AS FORECAST: ARRESTS AT U.S. BORDER HIT RECORD HIGH. IT WILL GET WORSE

U.S. border agents made about 1.66 million arrests this past year at the border with Mexico, which marks an all-time high and proves our long-held prediction that the COVID-19 outbreak and subsequent lockdowns would hammer the poorest countries the worst and force their desperate citizens to flee.
It was the cover of our 3 March Trends Journal“CORONAVIRUS 9/11 – SPREADING TERROR.” We predicted that these unprecedented lockdowns will lead to a migration problem never seen before. (See “MIGRANT FLOOD. WHAT WILL BIDEN DO?,” “MIGRANTS: COME ON IN. COVID DON’T COUNT,” and “U.S. BORDER PATROL: CHILD BORDER CROSSINGS SPIKE.”)
The Biden administration has faced criticism by Republicans in Congress who say the team is not taking the border crisis seriously and is sending mixed messages to potential migrants. Critics say the Biden administration is encouraging migration by promising to undo former President Trump’s immigration policy, which was seen as restrictive.
President Biden was asked about visiting the region at a town hall on Thursday, and said, “I guess I should go” to the border, but has not been able to carve out time in his schedule.
Over the past year, more than 125,000 unaccompanied children have arrived at the border, which eclipses the previous high of 80,000 in 2019. The New York Post reported last week that planes ferrying hundreds of these underage children have been arriving during off-hours at New York’s Westchester County Airport. The secretive flights were seen as the result of lawlessness at the border.
“I’ve never seen it as bad as what it is right now,” Brandon Judd, the president of the union that represents Border Patrol agents, told NPR. “We just don’t have the manpower and resources to do what we need to do to both detect and apprehend everything that’s crossing the border.”
About 40 percent of the migrants nabbed at the border originated from Central American countries, namely Guatemala and Honduras. There was also a significant increase of those from South America, the Caribbean, and Africa, NPR reported.
More than half a million Hondurans, or 5 percent of the country’s population, have been nabbed at the U.S. border since January 2019, VOA News reported. Many of these individuals see little hope in trying to make a living in their home countries because of rampant corruption and a lack of job prospects. The COVID-19 outbreak has just exasperated the problem.

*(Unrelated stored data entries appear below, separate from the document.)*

(* ===== verification/Routing.v ===== *)
(** * Routers (pkg/agents/router_agent.go)

    Routers choose one of their agents by conditions on the input, in the order of
    priorities; intent routers ask a classifier first.  The world is that of
    [Orchestration]; a condition is a function of the input, [None] if it panics.
    Times in the metadata and the timeout of the context are left out. *)

From stdpp Require Import base gmap strings list fin_maps pretty sorting.
From S2P Require Import Prelude Etcd Orchestration Templates AgentExec.

Open Scope Z_scope.

(** ** Conditions *)

Definition RouteCondition : Type := InputObj → option bool.

Section Conditions.
Context (same_other : N → N → option bool).

(** [val == value] on interface values: different dynamic types are different,
    slices and maps cannot be compared and panic. *)
Definition any_eq (x y : Any) : option bool :=
  match x, y with
  | ANil, ANil => Some true
  | ABool a, ABool b => Some (Bool.eqb a b)
  | AInt a, AInt b => Some (a =? b)
  | AString a, AString b => Some (String.eqb a b)
  | AInput a, AInput b => Some (Nat.eqb a b)
  | ASlice _, ASlice _ | AOutputs _, AOutputs _ | AErrors _, AErrors _ | AMap _, AMap _ => None
  | AOther a, AOther b => same_other a b
  | _, _ => Some false
  end.

Definition KeywordCondition (keywords : list string) : RouteCondition :=
  λ i, Some (existsb (strings_Contains (in_Instruction i)) keywords).

Definition ContextKeyCondition (key : string) (value : Any) : RouteCondition :=
  λ i, match in_Context i ≫= lookup key with None => Some false | Some val => any_eq val value end.

Definition ContextExistsCondition (key : string) : RouteCondition :=
  λ i, Some match in_Context i ≫= lookup key with None => false | Some _ => true end.

Definition PrefixCondition (prefix : string) : RouteCondition :=
  λ i, Some (String.prefix prefix (in_Instruction i)).

Definition AlwaysCondition : RouteCondition := λ _, Some true.
Definition NeverCondition : RouteCondition := λ _, Some false.

(** The combined conditions stop at the first that decides. *)
Fixpoint AndCondition (conditions : list RouteCondition) : RouteCondition :=
  λ i, match conditions with
       | [] => Some true
       | c :: conditions' => b ← c i; if (b : bool) then AndCondition conditions' i else Some false
       end.
Fixpoint OrCondition (conditions : list RouteCondition) : RouteCondition :=
  λ i, match conditions with
       | [] => Some false
       | c :: conditions' => b ← c i; if (b : bool) then Some true else OrCondition conditions' i
       end.
Definition NotCondition (condition : RouteCondition) : RouteCondition := λ i, negb <$> condition i.

End Conditions.

(** ** Routers *)

Inductive FallbackMode := FallbackUnset | FallbackError | FallbackDefault | FallbackFirst.

Section Router.
Context {Env : Type} (fmt_other : Any → string).
Local Notation World := (AgentWorld Env).

Record Route := mkRoute {
  rt_Name : string;
  rt_Condition : RouteCondition;
  rt_Agent : ChildAgent Env;
  rt_Priority : Z;
}.

Record RouterAgent := mkRouter {
  ra_routes : list Route;
  ra_defaultAgent : option (ChildAgent Env);
  ra_fallback : FallbackMode;
}.
(** A client changes the state of an object it can reach. *)
Definition write_state (l : nat) (key : string) (v : Value) (w : SessionWorld) : SessionWorld :=
  mkSessionWorld
    (alter (λ s, mkSessionState (ss_ID s) (ss_AgentID s) (Some (<[key := v]> (default ∅ (ss_State s)))) (ss_Metadata s)
       (ss_CreatedAt s) (ss_UpdatedAt s) (ss_Version s)) l (sw_heap w))
    (sw_sessions w).

(** ** Checkpoints *)

Record Checkpoint := mkCheckpoint { cp_ID : string; cp_JobID : string; cp_Timestamp : Time; cp_State : N }.
Record CheckpointMeta := mkCheckpointMeta { cm_ID : string; cm_AgentID : string; cm_Timestamp : Time }.

Definition Checkpoint_Save (now : Time) (c : Checkpoint) (m : gmap string Checkpoint) : gmap string Checkpoint :=
  <[cp_ID c := mkCheckpoint (cp_ID c) (cp_JobID c) now (cp_State c)]> m.
Definition Checkpoint_Load (id : string) (m : gmap string Checkpoint) : result Checkpoint :=
  match m !! id with Some c => inr c | None => inl ErrNotFound end.

Fixpoint list_meta (agentID : string) (limit : Z) (acc : list CheckpointMeta) (l : list Checkpoint) : list CheckpointMeta :=
  match l with
  | [] => acc
  | c :: l' =>
      if String.eqb (cp_JobID c) agentID then
        let acc := acc ++ [mkCheckpointMeta (cp_ID c) (cp_JobID c) (cp_Timestamp c)] in
        if (0 <? limit) && (limit <=? Z.of_nat (length acc)) then acc else list_meta agentID limit acc l'
      else list_meta agentID limit acc l'
  end.
Definition Checkpoint_ListByAgent (agentID : string) (limit : Z) (m : gmap string Checkpoint) : list CheckpointMeta :=
  list_meta agentID limit [] (map_values m).

Definition later (agentID : string) (latest : option Checkpoint) (c : Checkpoint) : option Checkpoint :=
  if String.eqb (cp_JobID c) agentID then
    match latest with
    | None => Some c
    | Some l => if cp_Timestamp l <? cp_Timestamp c then Some c else latest
    end
  else latest.
Definition Checkpoint_GetLatest (agentID : string) (m : gmap string Checkpoint) : result Checkpoint :=
  match foldl (later agentID) None (map_values m) with Some c => inr c | None => inl ErrNotFound end.

(** ** History *)

Record HistoryEntry := mkHistoryEntry { he_ID : string; he_SessionID : string; he_Action : string; he_Timestamp : Time }.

The UN refugee agency estimates that at least 82 million people were displaced from their homes at the end of 2020, which is the highest number since WW2, according to The Wall Street Journal. 
“I don’t think it’s going to slow down anytime soon,” Laura Collins, an immigration expert at the George W. Bush Institute, told the paper.
TREND FORECAST: As we have long forecast, as a result of the COVID War that has destroyed nation’s economies and ruined the lives and livelihoods of hundreds of millions, if not billions, the refugee crisis will continue to escalate across the globe.
Again, none of this was unforeseen, especially not by the Trends Journal; see, for example, January 2021’s “LATIN AMERICA FACES SLOW, PAINFUL ECONOMIC RECOVERY,” the March 2021 article, “BIDEN TO FIX BORDER SURGE?” or go back to October 2020’s “ILLEGAL BORDER CROSSINGS ON THE RISE.”
And now, with the poorer nations hit the hardest and our forecasts for worsening economic conditions, the refugee crisis will accelerate across much of the globe. In turn, as we have long forecast, there will be new anti-immigration, anti-vax, anti-tax populist movements that will challenge established political parties.
TRENDPOST: The Biden administration was slow to act on the border and allowed the situation to worsen to a point that it is not sustainable. 
Immigration has always been the political third rail. If President Biden came out too forcefully and told migrants not to come, progressives from his party would criticize him as being a slightly more tolerable Donald Trump. If he opened the border, moderates would abandon him. 
So he did what any veteran politician would do: put someone else in charge. 
He tapped Vice President Kamala Harris to lead the administration’s effort to regain control of the border. She took part in a few photo-op video conferences with leaders from the Northern Triangle, visited Mexico, and even the border. Nothing was solved. She’s running for her own political life and does not want to be tied to its failure.
The situation has gotten so untenable that secret flights are entering the U.S. in the dead of night carrying unaccompanied children because there is simply nowhere else to stick them. Jen Psaki, the White House press secretary, downplayed the flights seen landing in the wee small hours of the morning as merely flights “earlier than you might like.”
The border issue is a serious crisis and must be met with a serious response. There is little the U.S. can do to stop corruption in Honduras and Haiti. You can’t blame these migrants for fleeing. But the U.S. needs political courage to tackle the problem, which Washington is lacking.
Solution
A key element in Gerald Celente’s Occupy Peace movement is to close America’s 800 plus military bases in foreign nations and bring home the troops to secure the homeland borders. This is both more effective and less costly than to build a wall.